(** * Bucket sync-log trim coordination (rgw_sync_log_trim.cc)

    A shallow embedding of the watch/notify api that gateways use to share
    their bucket trim counters: the wire encoding of [TrimCounters::Request],
    [TrimCounters::Response] and [TrimCounters::BucketCounter], the notify
    handler that serves the counters, [BucketTrimWatcher] and the
    [BucketTrimManager] entry points. *)

From Stdlib Require Import ZArith Lia.
From Stdlib.Strings Require Import Byte String.
From stdpp Require Import gmap strings list sorting.

Local Open Scope Z_scope.

(** ** Buffers and the decoding iterator *)

Module Buffer.

(** A [bufferlist] is a sequence of bytes. *)
Definition bufferlist := list byte.

#[global] Instance byte_eq_dec : EqDecision byte := Byte.byte_eq_dec.

(** Modelled from the spec: [bufferlist::iterator] (include/buffer.h is not
    part of the sources).  The iterator refers to the buffer it walks over
    and holds an offset into it; decoding "must never read past the supplied
    buffer". *)
Record iterator := Iterator { it_bl : bufferlist; it_off : nat }.

Definition begin (bl : bufferlist) : iterator := Iterator bl 0.

Definition get_off (p : iterator) : nat := it_off p.
Definition get_remaining (p : iterator) : nat := length (it_bl p) - it_off p.

(** Modelled from the spec: the two decode failures named in section 7.  In
    the source both arrive as a [buffer::error], which is what
    [handle_notify] catches. *)
Inductive error := ProtocolVersionError | MalformedMessageError.

Inductive result (A : Type) :=
| Ok (a : A)
| Throw (e : error).
Arguments Ok {A} a.
Arguments Throw {A} e.

(** A decoder advances the iterator it is given by reference, and either
    returns or throws; the iterator survives the throw. *)
Definition dec (A : Type) := iterator -> result A * iterator.

Definition ret {A} (a : A) : dec A := fun p => (Ok a, p).
Definition throw {A} (e : error) : dec A := fun p => (Throw e, p).
Definition bind {A B} (m : dec A) (k : A -> dec B) : dec B :=
  fun p => match m p with
           | (Ok a, p') => k a p'
           | (Throw e, p') => (Throw e, p')
           end.

End Buffer.
Import Buffer.

Notation "'do' x <- m ; k" := (bind m (fun x => k))
  (at level 10, x name, m at level 100, k at level 200).
Notation "m ;;; k" := (bind m (fun _ => k))
  (at level 100, k at level 200, right associativity).

(** ** Primitive encoders (include/encoding.h) *)

Module Encoding.

Definition byte_of_Z (x : Z) : byte :=
  match Byte.of_N (Z.to_N (x mod 256)) with
  | Some b => b
  | None => x00
  end.

Definition Z_of_byte (b : byte) : Z := Z.of_N (Byte.to_N b).

(** Little-endian layout of the [w] low-order bytes of [x]. *)
Fixpoint le_bytes (w : nat) (x : Z) : bufferlist :=
  match w with
  | O => []
  | S w' => byte_of_Z (x mod 256) :: le_bytes w' (x / 256)
  end.

Fixpoint le_value (bs : bufferlist) : Z :=
  match bs with
  | [] => 0
  | b :: bs' => Z_of_byte b + 256 * le_value bs'
  end.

--------------------

→ **WHAT TO DO**
What is needed is an exact retyping of every line from the one containing "Import Buffer." through the final line of the entries, and only those lines.

→ **WORKED SOLUTION**
Import Buffer.

Notation "'do' x <- m ; k" := (bind m (fun x => k))
  (at level 10, x name, m at level 100, k at level 200).
Notation "m ;;; k" := (bind m (fun _ => k))
  (at level 100, k at level 200, right associativity).

(** ** Primitive encoders (include/encoding.h) *)

Module Encoding.

Definition byte_of_Z (x : Z) : byte :=
  match Byte.of_N (Z.to_N (x mod 256)) with
  | Some b => b
  | None => x00
  end.

Definition Z_of_byte (b : byte) : Z := Z.of_N (Byte.to_N b).

(** Little-endian layout of the [w] low-order bytes of [x]. *)
Fixpoint le_bytes (w : nat) (x : Z) : bufferlist :=
  match w with
  | O => []
  | S w' => byte_of_Z (x mod 256) :: le_bytes w' (x / 256)
  end.

Fixpoint le_value (bs : bufferlist) : Z :=
  match bs with
  | [] => 0
  | b :: bs' => Z_of_byte b + 256 * le_value bs'
  end.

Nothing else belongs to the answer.